The line containing "rewrite IH, count_add_get, (String.eqb_sym" and all lines following it in the listing below are to be reproduced exactly, with no other lines.

#### SOURCE DATA ####

Lemma count_get_In (k : string) (n : nat) (c : list (string * nat)) :
  NoDup (map fst c) -> In (k, n) c -> count_get k c = n.
Proof.
  induction c as [|[k0 n0] c IH]; intros ND Hin; [destruct Hin|].
  cbn [map fst] in ND. inversion ND as [|? ? Hk0 ND']; subst.
  cbn [count_get]. destruct Hin as [Heq|Hin].
  - injection Heq as -> ->. rewrite String.eqb_refl. reflexivity.
  - destruct (String.eqb_spec k k0) as [->|_]; [|apply IH; assumption].
    exfalso. apply Hk0. apply (in_map fst) in Hin. exact Hin.
Qed.


Lemma countFold_NoDup (messages : list Msg) (c0 : list (string * nat)) :
  NoDup (map fst c0) -> NoDup (map fst (countFold messages c0)).
Proof.
  unfold countFold. revert c0. induction messages as [|m ms IH]; intros c0 H; [exact H|].
  cbn [fold_left]. apply IH. rewrite count_add_keys. apply set_add_NoDup, H.
Qed.

Lemma countFold_get (k : string) (messages : list Msg) (c0 : list (string * nat)) :
  count_get k (countFold messages c0) = count_get k c0 + labelCount k messages.
Proof.
  unfold countFold, labelCount. revert c0.
  induction messages as [|m ms IH]; intros c0; cbn [fold_left filter length]; [lia|].
  rewrite IH, count_add_get, (String.eqb_sym k (folderLabel m)).
  destruct (String.eqb (folderLabel m) k); cbn [length]; lia.
Qed.

Lemma countFold_keys (k : string) (messages : list Msg) (c0 : list (string * nat)) :
  In k (map fst (countFold messages c0)) <->
  In k (map fst c0) \/ exists m, In m messages /\ folderLabel m = k.
Proof.
  unfold countFold. revert c0.
  induction messages as [|m ms IH]; intros c0; cbn [fold_left].
  - split; [tauto|]. intros [H|(m & [] & _)]. exact H.
  - rewrite IH, count_add_keys, set_add_In. split.
    + intros [[H|H]|(m' & Hm' & Hl)]; [left; exact H| |].
      * right. exists m. split; [left; reflexivity | symmetry; exact H].
      * right. exists m'. split; [right; exact Hm' | exact Hl].
    + intros [H|(m' & [<-|Hm'] & Hl)]; [left; left; exact H| left; right; symmetry; exact Hl|].
      right. exists m'. split; assumption.
Qed.

Lemma countFold_sum (messages : list Msg) (c0 : list (string * nat)) :
  list_sum (map snd (countFold messages c0)) = list_sum (map snd c0) + length messages.
Proof.
  unfold countFold. revert c0.
  induction messages as [|m ms IH]; intros c0; cbn [fold_left length]; [lia|].
  rewrite IH, count_add_sum. lia.
Qed.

####

▶ **EXERCISE RESPONSE**:
  rewrite IH, count_add_get, (String.eqb_sym k (folderLabel m)).
  destruct (String.eqb (folderLabel m) k); cbn [length]; lia.
Qed.

Lemma countFold_keys (k : string) (messages : list Msg) (c0 : list (string * nat)) :
  In k (map fst (countFold messages c0)) <->
  In k (map fst c0) \/ exists m, In m messages /\ folderLabel m = k.
Proof.
  unfold countFold. revert c0.
  induction messages as [|m ms IH]; intros c0; cbn [fold_left].
  - split; [tauto|]. intros [H|(m & [] & _)]. exact H.
  - rewrite IH, count_add_keys, set_add_In. split.
    + intros [[H|H]|(m' & Hm' & Hl)]; [left; exact H| |].
      * right. exists m. split; [left; reflexivity | symmetry; exact H].
      * right. exists m'. split; [right; exact Hm' | exact Hl].
    + intros [H|(m' & [<-|Hm'] & Hl)]; [left; left; exact H| left; right; symmetry; exact Hl|].
      right. exists m'. split; assumption.
Qed.

Lemma countFold_sum (messages : list Msg) (c0 : list (string * nat)) :
  list_sum (map snd (countFold messages c0)) = list_sum (map snd c0) + length messages.
Proof.
  unfold countFold. revert c0.
  induction messages as [|m ms IH]; intros c0; cbn [fold_left length]; [lia|].
  rewrite IH, count_add_sum. lia.
Qed.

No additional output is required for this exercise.